Zebrafish’s conservative hematopoietic system and unique experimental advantages, combined with the development of transgenic, genome editing and xenotransplantation technologies, reveal the details of leukemogenesis, progression and regression(Harrison, Laroche, Gutierrez & Feng, 2016). Zebrafish has become an attractive model for research on drug screening for hematological malignancies(Idilli, Precazzini, Mione & Anelli, 2017). The first zebrafish T-ALL model was created in 2003 by fusing the mouse c-Myc gene with the Enhanced Green Fluorescence Protein (EGFP) gene, and the lymphocyte-specific promoter rag2 drove the expression of the EGFP-mMyc fusion gene, resulting in T-ALL in zebrafish(Langenau et al., 2003). Later, the researchers modified the model and induced it with 4-hydroxy tamoxifen, and the Myc gene was activated, causing T-ALL in zebrafish(Gutierrez et al., 2011; Langenau, Feng, Berghmans, Kanki, Kutok & Look, 2005).

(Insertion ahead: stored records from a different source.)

(* ===== verification/BusLatest.v ===== *)
(** * BusLatest: delivery by a latest route *)
From stdpp Require Import prelude functions.
From S2P Require Import Prelude Status Lifecycle Interleave Bus BusQueue BusBooks BusPrograms BusThreads BusProps.
Import TypedBus.

Open Scope nat_scope.
Open Scope solar_scope.
Open Scope prog_scope.

(** What a thread has stored, and what it has taken and not yet handled. *)
Record LatestBooks (Msg : Type) := mkLatest { l_stored : list Msg; l_carry : list Msg }.
Arguments mkLatest {Msg} _ _. Arguments l_stored {Msg} _. Arguments l_carry {Msg} _.

Section Latest.
Context {Sem Msg : Type} `{SemaphoreOps Sem} (default_message : Msg).
Context (message_id subscription_id : nat → Z) (message : nat) (stop : Stop) (i d : nat).
Abbreviation view := (mkSubscription message (Latest stop)).
Abbreviation Routes := (nat → Route Sem Msg).

Definition l_carried (gs : list (LatestBooks Msg)) : list Msg := default [] (l_carry <$> gs !! d).
Definition waiting (r : Route Sem Msg) : list Msg := if pending_ r then [payload_ r] else [].

(** What has been handed over, is being handed over or waits is some of the
    messages the route took, in their order, and ends with the newest. *)
Record latest_books (order : list (nat * Msg)) (gs : list (LatestBooks Msg)) (r : Route Sem Msg) : Prop := {
  lb_sent : ∀ t g, gs !! t = Some g → sent_by t order = l_stored g;
  lb_some : handled_ r ++ l_carried gs ++ waiting r `sublist_of` order.*2;
  lb_newest : list.last (handled_ r ++ l_carried gs ++ waiting r) = list.last order.*2;
  lb_idle : ∀ t g, gs !! t = Some g → t ≠ d → l_carry g = [] }.
Definition in_latest (gs : list (LatestBooks Msg)) (r : Route Sem Msg) : Prop :=
  ∃ order, latest_books order gs r.
Abbreviation safe := (Interleave.safe (kept in_latest i) accepting_executor).

Definition latest_calm (r r' : Route Sem Msg) : Prop :=
  handled_ r' = handled_ r ∧ payload_ r' = payload_ r ∧ pending_ r' = pending_ r.
Lemma latest_calm_refl r : latest_calm r r.
Proof. done. Qed.

Lemma l_carried_insert gs t g' :
  is_Some (gs !! t) → l_carried (<[t := g']> gs) = if decide (t = d) then l_carry g' else l_carried gs.
Proof.
  intros Hlt%lookup_lt_is_Some. unfold l_carried. case_decide as Ht; [subst|].
  - by rewrite list_lookup_insert_eq.
  - by rewrite list_lookup_insert_ne.
Qed.

(** A step of thread [t]. *)
Lemma latest_update order gs r order' r' t g g' :
  latest_books order gs r → gs !! t = Some g →
  (∀ u, sent_by u order' = if decide (u = t) then l_stored g' else sent_by u order) →
  (t ≠ d → l_carry g' = []) →
  (let c := if decide (t = d) then l_carry g' else l_carried gs in
   handled_ r' ++ c ++ waiting r' `sublist_of` order'.*2
   ∧ list.last (handled_ r' ++ c ++ waiting r') = list.last order'.*2) →
  latest_books order' (<[t := g']> gs) r'.
Proof.
  intros [Hsent Hsome Hnew Hidle] Hg Hs Hc Hrest.
  split; rewrite ?l_carried_insert by (by eexists); [|apply Hrest..|].
  - intros u h Hu. rewrite Hs. destruct (decide (u = t)) as [->|Hne].
    + rewrite list_lookup_insert_eq in Hu by (by eapply lookup_lt_Some). by simplify_eq.
    + rewrite list_lookup_insert_ne in Hu by done. by apply Hsent.
  - intros u h Hu Hne. destruct (decide (u = t)) as [->|Hnt].
    + rewrite list_lookup_insert_eq in Hu by (by eapply lookup_lt_Some). simplify_eq. auto.
    + rewrite list_lookup_insert_ne in Hu by done. eauto.
Qed.

Lemma in_latest_calm gs r r' t g :
  in_latest gs r → gs !! t = Some g → latest_calm r r' → in_latest (<[t := g]> gs) r'.
Proof.
  intros (order & Hb) Hg (Hh & Hp & Hw). exists order. pose proof Hb as [Hsent Hsome Hnew Hidle].
  eapply latest_update; [done..| |by eauto|].
  - intros u. case_decide; [subst|done]. by apply Hsent.
  - simpl. assert ((if decide (t = d) then l_carry g else l_carried gs) = l_carried gs) as ->.
    { case_decide; [subst|done]. unfold l_carried. by rewrite Hg. }
    unfold waiting in *. by rewrite Hh, Hp, Hw.
Qed.

Definition latest_settled (stored : list Msg) : LatestBooks Msg := mkLatest stored [].

Lemma safe_latest_calm {A B} t Q g f (k : B → Prog Env Routes A) :
  (∀ e r, latest_calm r (f e r).2) → (∀ b, safe t Q g (k b)) → safe t Q g (Then (on i f) k).
Proof. apply safe_calm_on, in_latest_calm. Qed.

Lemma safe_latest_route t fuel stored m mode :
  safe t (λ g a, (g = latest_settled stored ∨ g = latest_settled (stored ++ [m]))
            ∧ (failed a = false → True → g = latest_settled (stored ++ [m]))) (latest_settled stored)
    (emit_route message_id subscription_id fuel i view m mode).
Proof.
  unfold emit_route. cbn [sub_delivery sub_message asynchronous negb accept].
  apply safe_latest_calm; [done|]. intros _. apply safe_latest_calm; [done|].
  intros accepting. destruct (negb accepting); [split; [by left|done]|].
  unfold latest_accept. cbn [bind]. apply safe_on. intros e r gs Hg (order & Hb).
  exists (latest_settled (stored ++ [m])). split.
  - exists (order ++ [(t, m)]). pose proof Hb as [Hsent Hsome Hnew Hidle].
    eapply latest_update; [done..| | |].
    + intros u. rewrite sent_by_snoc. destruct (decide (t = u)) as [->|Hne].
      * rewrite decide_True by done. by rewrite (Hsent _ _ Hg).
      * rewrite decide_False by done. by rewrite app_nil_r.
    + done.
    + cbn zeta. assert ((if decide (t = d) then [] else l_carried gs) = l_carried gs) as Hc.
      { case_decide; [subst|done]. unfold l_carried. by rewrite Hg. }
      simpl. rewrite Hc, fmap_app. split; unfold waiting; simpl.
      * rewrite app_assoc. apply sublist_app; [|done]. etransitivity; [|exact Hsome].
        rewrite app_assoc. by apply sublist_inserts_r.
      * by rewrite app_assoc, !last_snoc.
  - assert (Hrest : safe t (λ g a, (g = latest_settled stored ∨ g = latest_settled (stored ++ [m]))
            ∧ (failed a = false → True → g = latest_settled (stored ++ [m]))) (latest_settled (stored ++ [m]))
      (Then (mutate i (accepted 1)) (λ _, bind (Done (accept_ok <| acc_needs_submit := true |>)) (λ acc,
        let done := mkAttempt false (acc_accepted acc) (acc_dropped acc) no_error in
        let error st why := make_error message_id message (emit_operation mode) st why
          <| err_subscription := subscription_id i |> in
        if negb (bool_decide (acc_status acc = SOk)) then
          Done (mkAttempt true false false
              (error (acc_status acc) (if acc_timed_out acc then RouteTimedOut else RouteRejected)))
        else if acc_needs_submit acc then
          Then (ask submission) (λ answer,
          match answer with
          | Some (st, native) =>
            bind (clear_pending i (Latest stop)) (λ _,
            Then (mutate i (λ _, submission_failed st)) (λ _,
            Done (mkAttempt true false false (error st ExecutorUnavailable <| err_native := native |>))))
          | None => Done done
          end)
        else Done done)))).
    { apply safe_latest_calm; [done|]. intros _. cbn.
      apply safe_ask. intros e' He'. rewrite He'. split; [by right|done]. }
    destruct (pending_ r || negb (in_flight_ r =? 0)%Z); [|exact Hrest].
    apply safe_latest_calm; [done|]. intros _. exact Hrest.
Qed.

Lemma safe_latest_drain fuel stored :
  safe d (λ g _, g = latest_settled stored) (latest_settled stored)
    (drain default_message fuel i (Latest stop)).
Proof.
  cbn [drain]. unfold latest_drain_one. cbn [bind]. apply safe_on.
  intros e r gs Hg (order & Hb). pose proof Hb as [Hsent Hsome Hnew Hidle].
  assert (Hc : l_carried gs = []) by (unfold l_carried; by rewrite Hg).
  unfold waiting in *. destruct (pending_ r) eqn:Hp; cbn [fst snd].
  - exists (mkLatest stored [payload_ r]). split.
    + exists order. eapply latest_update; [done..| |done|].
      * intros u. case_decide; [subst|done]. by rewrite (Hsent _ _ Hg).
      * simpl. rewrite decide_True by done. rewrite Hc in *. simpl in *. done.
    + cbn [bind]. apply safe_latest_calm; [done|]. intros _. unfold deliver. cbn [bind].
      apply safe_latest_calm; [done|]. intros _. apply safe_latest_calm; [done|]. intros _.
      apply safe_on. intros e2 r2 gs2 Hg2 (order2 & Hb2). exists (latest_settled stored). split.
      * exists order2. pose proof Hb2 as [Hsent2 Hsome2 Hnew2 Hidle2].
        eapply latest_update; [done..| |done|].
        -- intros u. case_decide; [subst|done]. by rewrite (Hsent2 _ _ Hg2).
        -- assert (Hc2 : l_carried gs2 = [payload_ r]) by (unfold l_carried; by rewrite Hg2).
           simpl. rewrite decide_True by done. rewrite Hc2 in *. unfold waiting in *. simpl in *.
           by rewrite <-app_assoc.
      * cbn [fst]. do 2 (apply safe_latest_calm; [intros; done|]; intros _). done.
  - exists (latest_settled stored). split; [|done]. rewrite list_insert_id by done. by exists order.
Qed.

(** ** Bringing the route up *)
Lemma latest_up e subscriptions s s' r :
  subscriptions !! i = Some view → handled_ (s i) = [] →
  alone e (bring_up (Sem:=Sem) (Msg:=Msg) subscriptions) s = Some (r, s') →
  handled_ (s' i) = [] ∧ pending_ (s' i) = false.
Proof.
  intros Hi Hh. unfold bring_up, init, start. rewrite !alone_bind.
  destruct (alone e (for_each _ _ tt) s) as [[[] s1]|] eqn:H1; [|done]. simpl.
  rewrite alone_bind. simpl.
  destruct (alone e (for_each _ _ tt) s1) as [[[] s2]|] eqn:H2; [|done]. simpl.
  intros [= <- <-].
  set (up := λ r : Route Sem Msg, handled_ r = [] ∧ pending_ r = false).
  eapply (alone_for_each i e _ _ _ up up); [| |by apply indexed_elem| | |exact H2].
  - intros x b. unfold set_accepting, mutate, change. do 2 (apply only_on; intros ?). exact I.
  - apply indexed_nodup.
  - intros b b' t t' Hup Ht. simpl in Ht. injection Ht as <- <-. by rewrite !fn_lookup_insert.
  - eapply (alone_for_each i e _ _ _ (λ r, handled_ r = []) up); [| |by apply indexed_elem| |exact Hh|exact H1].
    + intros x b. apply only_init_route.
    + apply indexed_nodup.
    + intros b b' t t' Hup Ht. simpl in Ht. injection Ht as <- <-. by rewrite !fn_lookup_insert.
Qed.

Lemma latest_copy (r r' : Route Sem Msg) : handled_ r' = handled_ r → slots_ r' = slots_ r →
  storage_ r' = storage_ r → head_ r' = head_ r → tail_ r' = tail_ r → count_ r' = count_ r →
  payload_ r' = payload_ r → pending_ r' = pending_ r →
  r_accepted (record_ r') = r_accepted (record_ r) → r_delivered (record_ r') = r_delivered (record_ r) →
  r_dropped_oldest (record_ r') = r_dropped_oldest (record_ r) → latest_calm r r'.
Proof. done. Qed.

Lemma latest_settled_inj (l l' : list Msg) : latest_settled l = latest_settled l' → l = l'.
Proof. by intros [= ->]. Qed.

Lemma in_latest_start r (calls : list (list (BusCall Msg))) :
  handled_ r = [] → pending_ r = false → in_latest (map (λ _, latest_settled []) calls) r.
Proof.
  intros Hh Hp.
  assert (Hgs : ∀ t g, map (λ _, latest_settled []) calls !! t = Some g → g = latest_settled []).
  { intros t g Hg. rewrite list_lookup_fmap in Hg. destruct (calls !! t); by simplify_eq/=. }
  assert (Hc : l_carried (map (λ _, latest_settled []) calls) = []).
  { unfold l_carried. destruct (_ !! d) as [g|] eqn:Hg; [|done]. by rewrite (Hgs _ _ Hg). }
  exists []. split; unfold waiting; rewrite ?Hh, ?Hc, ?Hp; simpl; try done.
  - intros t g Hg. by rewrite (Hgs _ _ Hg).
  - intros t g Hg _. by rewrite (Hgs _ _ Hg).
Qed.
End Latest.

(** C17: Latest delivery under concurrency, as long as the executor accepts every submission: one it
    refuses throws away the message that waits, and nothing of this is claimed then.  Any number of
    threads emit, in any interleaving, while one work item drains the route.  When they have
    returned there is one order of the messages the route took, in which each thread's messages are
    in the order it emitted them, with all those it was told succeeded among them, such that what
    was handed to the handler, and then what still waits, is some of them in their order and ends
    with the newest: if nothing waits, the last call of the handler had the newest message. *)
Theorem latest_delivery {Sem Msg} `{SemaphoreOps Sem} (default_message : Msg)
    message_id subscription_id subscriber subscriptions message stop i d
    fuel calls sch e (rs0 rs : nat → Route Sem Msg) r0 answers :
  subscriptions !! i = Some (mkSubscription message (Latest stop)) →
  handled_ (rs0 i) = [] → alone e (bring_up subscriptions) rs0 = Some (r0, rs) →
  (∀ t cs, calls !! t = Some cs → CallDrain i ∈ cs → t = d) →
  Forall (λ te, submission te.2 = None) sch →
  let s := run sch (bus_start default_message message_id subscription_id subscriber subscriptions
                      fuel calls rs) in
  s.2 = map Done answers →
  ∃ order : list (nat * Msg),
    handled_ (s.1 i) ++ waiting (s.1 i) `sublist_of` order.*2
    ∧ list.last (handled_ (s.1 i) ++ waiting (s.1 i)) = list.last order.*2
    ∧ ∀ t cs ans, calls !! t = Some cs → answers !! t = Some ans →
        sent_by t order `sublist_of` emitted message cs
        ∧ taken message cs ans `sublist_of` sent_by t order.
Proof.
  intros Hview Hh Hup Hdrain Hsch s Hans.
  destruct (latest_up _ _ _ _ _ _ _ _ Hview Hh Hup) as [Hh' Hp].
  destruct (threads_settled default_message message_id subscription_id subscriber subscriptions
    (in_latest d) latest_calm (mkSubscription message (Latest stop)) i d True latest_settled
    latest_calm_refl (in_latest_calm d) latest_copy latest_settled_inj Hview
    (safe_latest_route message_id subscription_id message stop i d)
    (safe_latest_drain default_message stop i d)
    fuel calls rs sch (in_latest_start _ _ _ Hh' Hp) Hdrain Hsch)
    as (gs & (order & [Hsent Hsome Hnew _]) & Hend).
  destruct (Hend answers Hans) as [Hgs Hthreads]. exists order.
  assert (Hc : l_carried d gs = []).
  { unfold l_carried. destruct (gs !! d) as [g|] eqn:Hg; [|done]. by destruct (Hgs _ _ Hg) as (l & ->). }
  rewrite Hc in *. split; [done|]. split; [done|].
  intros t cs ans Hcs Ha. destruct (Hthreads t cs ans Hcs Ha) as (l & Hl & Hacc1 & Hacc2).
  rewrite (Hsent _ _ Hl). split; [done|]. by apply Hacc2.
Qed.

Lemma latest_delivery_witness :
  let subs := [mkSubscription 0 (Latest Drain)] in
  let calls := [[CallDrain 0; CallDrain 0]; [CallEmit 0 7 Normal; CallEmit 0 8 Try; CallEmit 0 9 Normal]] in
  let s := run (turns fair [(1, 8); (0, 3); (1, 20); (0, 20)]) (plain_start subs 1 calls) in
  handled_ (s.1 0) = [7; 9]
  ∧ ∃ order : list (nat * nat), list.last (handled_ (s.1 0) ++ waiting (s.1 0)) = list.last order.*2
      ∧ [7; 8; 9] `sublist_of` sent_by 1 order.
Proof.
  intros subs calls s. split; [reflexivity|].
  set (ok := [AnsEmit (Ok tt); AnsEmit (Ok tt); AnsEmit (Ok tt)]).
  destruct (latest_delivery 0 Z.of_nat Z.of_nat Z.of_nat subs 0 Drain 0 0 9 calls
    (turns fair [(1, 8); (0, 3); (1, 20); (0, 20)]) fair (blank 1) (brought_up subs 1) (Ok tt)
    [[AnsDrain; AnsDrain]; ok]) as (order & _ & Hlast & Hall);
    [reflexivity|reflexivity|reflexivity| | |reflexivity|].
  - intros [|[|t]] cs Hcs Hin; [done|..]; simplify_eq/=; exfalso;
      repeat (apply elem_of_cons in Hin as [Hin|Hin]; [discriminate|]); by apply not_elem_of_nil in Hin.
  - by repeat constructor.
  - exists order. split; [exact Hlast|].
    destruct (Hall 1 [CallEmit 0 7 Normal; CallEmit 0 8 Try; CallEmit 0 9 Normal] ok) as [_ Ht];
      [reflexivity..|exact Ht].
Defined.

In addition to the T-ALL model induced by Myc gene, researchers also successfully established a zebrafish T-ALL model by overexpressing the human NOTCH1 gene under the rag2 promoter(Sabaawy, Azuma, Embree, Tsai, Starost & Hickstein, 2006). Zebrafish are rapidly expanding our understanding of disease mechanisms and helping to develop treatment strategies to improve the prognosis of patients with leukemia. Based on the progress of zebrafish in high-throughput drug screening, it is expected to accelerate the development of novel leukemia therapeutic medications.
Rats are sometimes used when establishing carcinogens and radiation induced leukemia models(Huggins, Grand & Ueda, 1982; Svejda, Kossey, Hlavayova & Svec, 1958). It is reported that repeated injection of DMBA into Wistar rats, which induced 10% of rat leukemia in 5-9 months(Huggins & Sugiyama, 1966). A subline of inbred Sprague-Dawley rats has a high incidence of T cell malignancies and has been used for preclinical evaluation of treatment(Bua et al., 2018; Otová, Sladká, Panczak & Marinov, 1997). Drosophila has a strong hematopoietic capacity, and its genetic simplicity and ease of manipulation make it an attractive model for studying leukemia caused by complex chromosomal translocations. In order to study the detailed molecular mechanism of leukemia caused by the AML1-ETO chimeric protein, two AML1-ETO drosophila models were established using genetic engineering technology(Lebestky, Chang, Hartenstein & Banerjee, 2000). Later, researchers found in Notch-induced drosophila tumor models that Notch signaling and PI3K-AKT pathway have a synergistic effect in tumorigenesis. The transcriptional control of PTEN and the regulation of the PI3K-AKT pathway are key elements of the leukemia progress activated by NOTCH1. These findings provide the basis for the design of new T-ALL treatment strategies(Palomero et al., 2007).